(Extracted records)
------------
Definition cbind {S A B} (c : cprog S A) (k : A -> cprog S B) : cprog S B :=
  fun s => match c s with
           | Ret (a, s') => k a s'
           | Fault f => Fault f
           end.

Definition cfault {S A} (f : fault) : cprog S A := fun _ => Fault f.

Definition cget {S} : cprog S S := fun s => Ret (s, s).

Definition cput {S} (s : S) : cprog S unit := fun _ => Ret (tt, s).

Definition cmod {S} (f : S -> S) : cprog S unit := fun s => Ret (tt, f s).

(** Reading a cell that may be absent. *)
Definition cexpect {S A} (f : fault) (o : option A) : cprog S A :=
  match o with
  | Some a => cret a
  | None => cfault f
  end.

Declare Scope cprog_scope.
Delimit Scope cprog_scope with cprog.

Notation "'let!' x := c 'in' k" := (cbind c (fun x => k))
  (at level 10, x name, c at level 100, k at level 200) : cprog_scope.
Notation "'let!' ' p := c 'in' k" := (cbind c (fun p => k))
  (at level 10, p strict pattern, c at level 100, k at level 200) : cprog_scope.
Notation "c ;;; k" := (cbind c (fun _ => k))
  (at level 100, k at level 200, right associativity) : cprog_scope.

Lemma cbind_ret_l {S A B} (a : A) (k : A -> cprog S B) s :
  cbind (cret a) k s = k a s.
Proof. reflexivity. Qed.

Lemma cbind_assoc {S A B C} (c : cprog S A) (k : A -> cprog S B) (h : B -> cprog S C) s :
  cbind (cbind c k) h s = cbind c (fun a => cbind (k a) h) s.
Proof. unfold cbind. destruct (c s) as [[a s']|]; reflexivity. Qed.

(** Inverting a run that returned. *)
Lemma cbind_Ret {S A B} (c : cprog S A) (k : A -> cprog S B) s b s'' :
  cbind c k s = Ret (b, s'') ->
  exists a s', c s = Ret (a, s') /\ k a s' = Ret (b, s'').
Proof. unfold cbind. destruct (c s) as [[a s']|]; [eauto|discriminate]. Qed.

(** The first step of a run that returned. *)
Ltac inv_bind H :=
  let a := fresh "a" in let t := fresh "t" in let E := fresh "E" in
  apply cbind_Ret in H as (a & t & E & H).

(** A program that cannot wait for ever: whatever else goes wrong. *)
Definition quiet {S A} (c : cprog S A) : Prop := forall s, c s <> Fault Deadlock.

Lemma quiet_ret {S A} (a : A) : quiet (cret a : cprog S A).
Proof. by intros s. Qed.

Lemma quiet_bind {S A B} (c : cprog S A) (k : A -> cprog S B) : quiet c -> (forall a, quiet (k a)) -> quiet (cbind c k).
Proof. intros Hc Hk s. unfold cbind. specialize (Hc s). destruct (c s) as [[a s']|]; [apply Hk|]. by intros [= ->]. Qed.

Lemma quiet_fault {S A} f : f <> Deadlock -> quiet (cfault f : cprog S A).
Proof. intros Hf s [= H]. done. Qed.

Lemma quiet_get {S} : quiet (cget : cprog S S).
Proof. by intros s. Qed.

Lemma quiet_put {S} (x : S) : quiet (cput x).
Proof. by intros s. Qed.

Lemma quiet_expect {S A} f (o : option A) : f <> Deadlock -> quiet (cexpect f o : cprog S A).
Proof. intros Hf. destruct o; [apply quiet_ret|by apply quiet_fault]. Qed.

(** * Tactics *)

Create HintDb sstack.
Create HintDb quiet.
#[export] Hint Resolve quiet_ret quiet_bind quiet_get quiet_put : quiet.
#[export] Hint Extern 1 (quiet (cfault _)) => (apply quiet_fault; discriminate) : quiet.
#[export] Hint Extern 1 (quiet (cexpect _ _)) => (apply quiet_expect; discriminate) : quiet.
(** Case on what a program that is to be quiet branches on. *)
#[export] Hint Extern 2 (quiet (match ?x with _ => _ end)) => (destruct x) : quiet.
#[export] Hint Extern 2 (quiet (if ?x then _ else _)) => (destruct x) : quiet.
Create Rewrite HintDb sstack_rw.

(** Turn boolean comparisons into facts [lia] reads. *)
Ltac bool_to_Z :=
  repeat match goal with
  | H : _ && _ = true |- _ => apply andb_true_iff in H as [? ?]
  | H : _ && _ = false |- _ => apply andb_false_iff in H
  | H : _ || _ = false |- _ => apply orb_false_iff in H as [? ?]
  | H : _ || _ = true |- _ => apply orb_true_iff in H
  | H : negb _ = true |- _ => apply negb_true_iff in H
  | H : negb _ = false |- _ => apply negb_false_iff in H
  | H : (_ <? _) = true |- _ => apply Z.ltb_lt in H
  | H : (_ <? _) = false |- _ => apply Z.ltb_ge in H
  | H : (_ <=? _) = true |- _ => apply Z.leb_le in H
  | H : (_ <=? _) = false |- _ => apply Z.leb_gt in H
  | H : (_ =? _) = true |- _ => apply Z.eqb_eq in H
  | H : (_ =? _) = false |- _ => apply Z.eqb_neq in H
  end.

(** Case on the test of the first [if] of the goal, keeping its equation. *)
Ltac case_if :=
  match goal with
  | |- context [if ?b then _ else _] => destruct b eqn:?; bool_to_Z
  end.
Lemma free_job_id_spec_witness :
  exists r s', free_job_id 3 init = Ret (r, s') /\ (r = 0 <-> 0 <= 3 < MAX_OUTSTANDING_JOBS).
Proof.
  destruct (free_job_id_spec init 3 init_wf) as (r & s' & H1 & _ & _ & H2 & _).
  exists r, s'. split; assumption.
Defined.

(** The outcome of [get_next_job_id] after a sequence of requests, with
    whether the identifier it returns was live. *)
Definition next_after (rs : list request) : option (Z * bool) :=
  match serve rs init with
  | Ret (_, s) =>
      match get_next_job_id s with
      | Ret (i, _) => Some (i, bit (sstack_job_id_bitmap s) i)
      | Fault _ => None
      end
  | Fault _ => None
  end.

Lemma next_after_live rs i :
  next_after rs = Some (i, true) ->
  exists s ids s', serve rs init = Ret (ids, s) /\ live s i /\ get_next_job_id s = Ret (i, s').
Proof.
  unfold next_after. destruct (serve rs init) as [[ids s]|]; [|done].
  destruct (get_next_job_id s) as [[k s']|] eqn:E; [|done].
  intros [= -> Hl]. exists s, ids, s'. done.
Qed.

(** After a wrap-around an identifier can be handed out although its job is
    still live: the cursor moves on by one without looking at the bitmap. All
    8192 identifiers are taken, 0 and 2 are freed, and the third request after
    that is answered with 3, which was never freed. *)
Theorem live_job_id_reissued :
  exists s ids s',
    serve (repeat Get (Z.to_nat MAX_OUTSTANDING_JOBS) ++ [Free 0; Free 2; Get; Get]) init
      = Ret (ids, s) /\
    live s 3 /\ get_next_job_id s = Ret (3, s').
Proof. apply next_after_live. vm_compute. reflexivity. Qed.

(** The callers in sfs_entry.c take the job from [sfs_job_init], which has
    already drawn an identifier, and draw a second one. *)
Definition sfs_new_job (calloc_ok : bool) : cprog state (option sfs_job) :=
  (let! job := sfs_job_init calloc_ok in
   match job with
   | None => cret None
   | Some j =>
       let! i := get_next_job_id in
       cret (Some (mkJob (version j) (job_type j) i (num_clients j) (sfsds j) (job_status j)
                         (payload_len j) (priority j) (payload j)))
   end)%cprog.

Fixpoint new_jobs (n : nat) : cprog state unit :=
  match n with
  | O => cret tt
  | S n' => (sfs_new_job true ;;; new_jobs n')%cprog
  end.

(** What the next [sfs_job_init] and the next whole job creation do after
    [n] jobs: the identifier drawn, and the fault. *)
Definition after_jobs (n : nat) : option (Z * fault) :=
  match new_jobs n init with
  | Ret (_, s) =>
      match sfs_job_init true s, sfs_new_job true s with
      | Ret (Some j, _), Fault f => Some (id j, f)
      | _, _ => None
      end
  | Fault _ => None
  end.

Lemma after_jobs_fault n i f :
  after_jobs n = Some (i, f) ->
  exists s, new_jobs n init = Ret (tt, s) /\
    (exists j s', sfs_job_init true s = Ret (Some j, s') /\ id j = i) /\
    sfs_new_job true s = Fault f.
Proof.
  unfold after_jobs. destruct (new_jobs n init) as [[[] s]|]; [|done].
  destruct (sfs_job_init true s) as [[[j|] s']|] eqn:E1; try done.
  destruct (sfs_new_job true s) as [|g] eqn:E2; [done|]. intros [= <- <-].
  exists s. split; [done|]. split; [|done]. by exists j, s'.
Qed.

(** Each job consumes two identifiers and none is given back, so after 4096
    jobs the next one draws the identifier [-1] and then waits for ever for
    the mutex that the refusal left held. *)
Theorem new_jobs_exhaust_ids :
  exists s, new_jobs (Z.to_nat 4096) init = Ret (tt, s) /\
    (exists j s', sfs_job_init true s = Ret (Some j, s') /\ id j = NO_JOB_ID) /\
    sfs_new_job true s = Fault Deadlock.
Proof. apply after_jobs_fault. vm_compute. reflexivity. Qed.

End JobId.
(* ===== verification/SsdCache.v ===== *)
(** The SSD cache: lib/ssdcache/src/sstack_ssdcache.c and
    lib/ssdcache/include/sstack_ssdcache.h, on the slot search of [IdSlots].

    What the operating system answers (mkfs, mount, mkstemp, write, malloc) is
    an argument of the operations. *)
From stdpp Require Import base gmap list numbers.
From S2P Require Import Prelude Bitops IdSlots.

Module SsdCache.

Definition MAX_SSD_CACHEDEV : Z := 8.

(** [(ssd_cache_handle_t) -1], a [uint32_t]. *)
Definition NO_HANDLE : Z := uwrap 32 (-1).

(** [ssd_cache_struct_t]: its two trees as the keys inserted, its locks as
    held or not. *)
Record ssd_cache_struct : Type := mkCache {
  handle : Z;
  num_cachelines : Z;   (* stats *)
  inuse : Z;
  stats_lock : bool;
  md_tree : list Z;
  md_lock : bool;
  lru_tree : list Z;
  lru_lock : bool;
  ce_bitmap : bitmap;
  current_ssd_ce : Z;
  ssd_ce_mutex : bool
}.

Record state : Type := mkState {
  ssd_caches : list ssd_cache_struct;   (* MAX_SSD_CACHEDEV *)
  cur_ssd_cache_handle : Z;
  cache_list_lock : bool;
  files : gset Z;                       (* the cache files on the device *)
  errno : Z
}.

Definition set_caches (l : list ssd_cache_struct) (s : state) : state :=
  mkState l (cur_ssd_cache_handle s) (cache_list_lock s) (files s) (errno s).
Definition set_files (f : gset Z) (s : state) : state :=
  mkState (ssd_caches s) (cur_ssd_cache_handle s) (cache_list_lock s) f (errno s).
Definition put_errno (e : Z) : cprog state unit :=
  cmod (fun s => mkState (ssd_caches s) (cur_ssd_cache_handle s) (cache_list_lock s) (files s) e).

Definition list_lock : cprog state unit := fun s =>
  if cache_list_lock s then Fault Deadlock
  else Ret (tt, mkState (ssd_caches s) (cur_ssd_cache_handle s) true (files s) (errno s)).
Definition list_unlock : cprog state unit :=
  cmod (fun s => mkState (ssd_caches s) (cur_ssd_cache_handle s) false (files s) (errno s)).

(** [&ssd_caches[h]]; a pointer to a cache is its index. *)
Definition get_cache (h : Z) : cprog state ssd_cache_struct := fun s =>
  match ssd_caches s !! Z.to_nat h with Some c => Ret (c, s) | None => Fault OutOfBounds end.
Definition put_cache (h : Z) (c : ssd_cache_struct) : cprog state unit :=
  cmod (fun s => set_caches (<[Z.to_nat h := c]> (ssd_caches s)) s).

Definition with_locks (c : ssd_cache_struct) (st md lr ce : bool) : ssd_cache_struct :=
  mkCache (handle c) (num_cachelines c) (inuse c) st (md_tree c) md (lru_tree c) lr (ce_bitmap c)
    (current_ssd_ce c) ce.

Definition lock_stats (h : Z) : cprog state unit :=
  (let! c := get_cache h in
   if stats_lock c then cfault Deadlock
   else put_cache h (with_locks c true (md_lock c) (lru_lock c) (ssd_ce_mutex c)))%cprog.
Definition unlock_stats (h : Z) : cprog state unit :=
  (let! c := get_cache h in put_cache h (with_locks c false (md_lock c) (lru_lock c) (ssd_ce_mutex c)))%cprog.
Definition lock_md (h : Z) : cprog state unit :=
  (let! c := get_cache h in
   if md_lock c then cfault Deadlock
   else put_cache h (with_locks c (stats_lock c) true (lru_lock c) (ssd_ce_mutex c)))%cprog.
Definition unlock_md (h : Z) : cprog state unit :=
  (let! c := get_cache h in put_cache h (with_locks c (stats_lock c) false (lru_lock c) (ssd_ce_mutex c)))%cprog.
Definition lock_lru (h : Z) : cprog state unit :=
  (let! c := get_cache h in
   if lru_lock c then cfault Deadlock
   else put_cache h (with_locks c (stats_lock c) (md_lock c) true (ssd_ce_mutex c)))%cprog.
Definition unlock_lru (h : Z) : cprog state unit :=
  (let! c := get_cache h in put_cache h (with_locks c (stats_lock c) (md_lock c) false (ssd_ce_mutex c)))%cprog.
Definition lock_ce (h : Z) : cprog state unit :=
  (let! c := get_cache h in
   if ssd_ce_mutex c then cfault Deadlock
   else put_cache h (with_locks c (stats_lock c) (md_lock c) (lru_lock c) true))%cprog.
Definition unlock_ce (h : Z) : cprog state unit :=
  (let! c := get_cache h in put_cache h (with_locks c (stats_lock c) (md_lock c) (lru_lock c) false))%cprog.

(** The early return leaves [cache_list_lock] held. *)
Definition get_next_ssd_cache_handle : cprog state Z :=
  (list_lock ;;;
   let! s := cget in
   if cur_ssd_cache_handle s <? MAX_SSD_CACHEDEV then
     cmod (fun s => mkState (ssd_caches s) (uwrap 32 (cur_ssd_cache_handle s + 1)) (cache_list_lock s)
                            (files s) (errno s)) ;;;
     list_unlock ;;;
     let! s := cget in cret (cur_ssd_cache_handle s)
   else cret NO_HANDLE)%cprog.

(** What making the file system on a device answers. *)
Record dev_env : Type := mkDev {
  mkfs_ret : Z;        (* system(mkfs) *)
  mkdtemp_ok : bool;
  mount_ret : Z;       (* system(mount) *)
  calloc_ok : bool;
  f_files : Z;         (* statvfs *)
  md_create_ok : bool;
  lru_create_ok : bool
}.

(** The number of cache lines of the new device. *)
Definition ssd_create_cachedev (path_ok : bool) (size : Z) (e : dev_env) : option Z :=
  if negb path_ok || (size <? 0) then None
  else if mkfs_ret e =? -1 then None
  else if negb (mkdtemp_ok e) then None
  else if mount_ret e =? -1 then None
  else if negb (calloc_ok e) then None
  else Some (uwrap 64 (f_files e)).
(* ===== verification/ThreadPool.v ===== *)
(** The thread pool: common/src/sstack_thread_pool.c.

    All pool data is protected by [pool_mutex], so a thread's run is a
    sequence of atomic blocks: from taking the mutex (or waking up with it) to
    releasing it (or waiting on a condition variable). Every block is a
    function on the pool; [step] lets any thread run its next block. *)
From stdpp Require Import base gmap list numbers.
From S2P Require Import Prelude.

Module ThreadPool.

(** A queued job, [job_t]: its function and argument, by a number. *)
Abbreviation job := nat (only parsing).
Abbreviation tid := nat (only parsing).

(** Where a worker is between blocks: created and before its first lock;
    waiting on [pool_workcv], with or without a timeout, signalled or not; or
    running a job outside the mutex. *)
Inductive wpc : Set :=
  | WStart
  | WWait (timed woken : bool)
  | WRun (j : job).

(** Where a client is: in [sstack_thread_pool_wait], or in one of the two
    waits of [sstack_thread_pool_destroy]; signalled or not. *)
Inductive cpc : Set :=
  | CWait (woken : bool)         (* pool_waitcv *)
  | CDestroyActive (woken : bool)  (* pool_waitcv *)
  | CDestroyBusy (woken : bool).   (* pool_busycv *)

(** [struct sstack_thread_pool], its workers and its waiting clients. The
    flags POOL_WAIT and POOL_DESTROY are [pool_wait] and [pool_destroy]; the
    linked list from [pool_head] to [pool_tail] is [pool_queue]. [started]
    records the jobs that were taken off the queue. *)
Record pool : Type := mkPool {
  pool_active : list tid;
  pool_queue : list job;
  pool_wait : bool;
  pool_destroy : bool;
  pool_linger : Z;
  pool_minimum : Z;
  pool_maximum : Z;
  pool_nthreads : Z;
  pool_idle : Z;
  workers : gmap tid wpc;
  clients : gmap nat cpc;
  started : list job
}.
------------
▸ **Assigned task**
Please give again the lines above between the line holding "unfold next_after. destruct" and the line holding "Definition after_jobs (n", inclusive, exactly as they are and with nothing added.

▸ **Final answer**
  unfold next_after. destruct (serve rs init) as [[ids s]|]; [|done].
  destruct (get_next_job_id s) as [[k s']|] eqn:E; [|done].
  intros [= -> Hl]. exists s, ids, s'. done.
Qed.

(** After a wrap-around an identifier can be handed out although its job is
    still live: the cursor moves on by one without looking at the bitmap. All
    8192 identifiers are taken, 0 and 2 are freed, and the third request after
    that is answered with 3, which was never freed. *)
Theorem live_job_id_reissued :
  exists s ids s',
    serve (repeat Get (Z.to_nat MAX_OUTSTANDING_JOBS) ++ [Free 0; Free 2; Get; Get]) init
      = Ret (ids, s) /\
    live s 3 /\ get_next_job_id s = Ret (3, s').
Proof. apply next_after_live. vm_compute. reflexivity. Qed.

(** The callers in sfs_entry.c take the job from [sfs_job_init], which has
    already drawn an identifier, and draw a second one. *)
Definition sfs_new_job (calloc_ok : bool) : cprog state (option sfs_job) :=
  (let! job := sfs_job_init calloc_ok in
   match job with
   | None => cret None
   | Some j =>
       let! i := get_next_job_id in
       cret (Some (mkJob (version j) (job_type j) i (num_clients j) (sfsds j) (job_status j)
                         (payload_len j) (priority j) (payload j)))
   end)%cprog.

Fixpoint new_jobs (n : nat) : cprog state unit :=
  match n with
  | O => cret tt
  | S n' => (sfs_new_job true ;;; new_jobs n')%cprog
  end.

(** What the next [sfs_job_init] and the next whole job creation do after
    [n] jobs: the identifier drawn, and the fault. *)
Definition after_jobs (n : nat) : option (Z * fault) :=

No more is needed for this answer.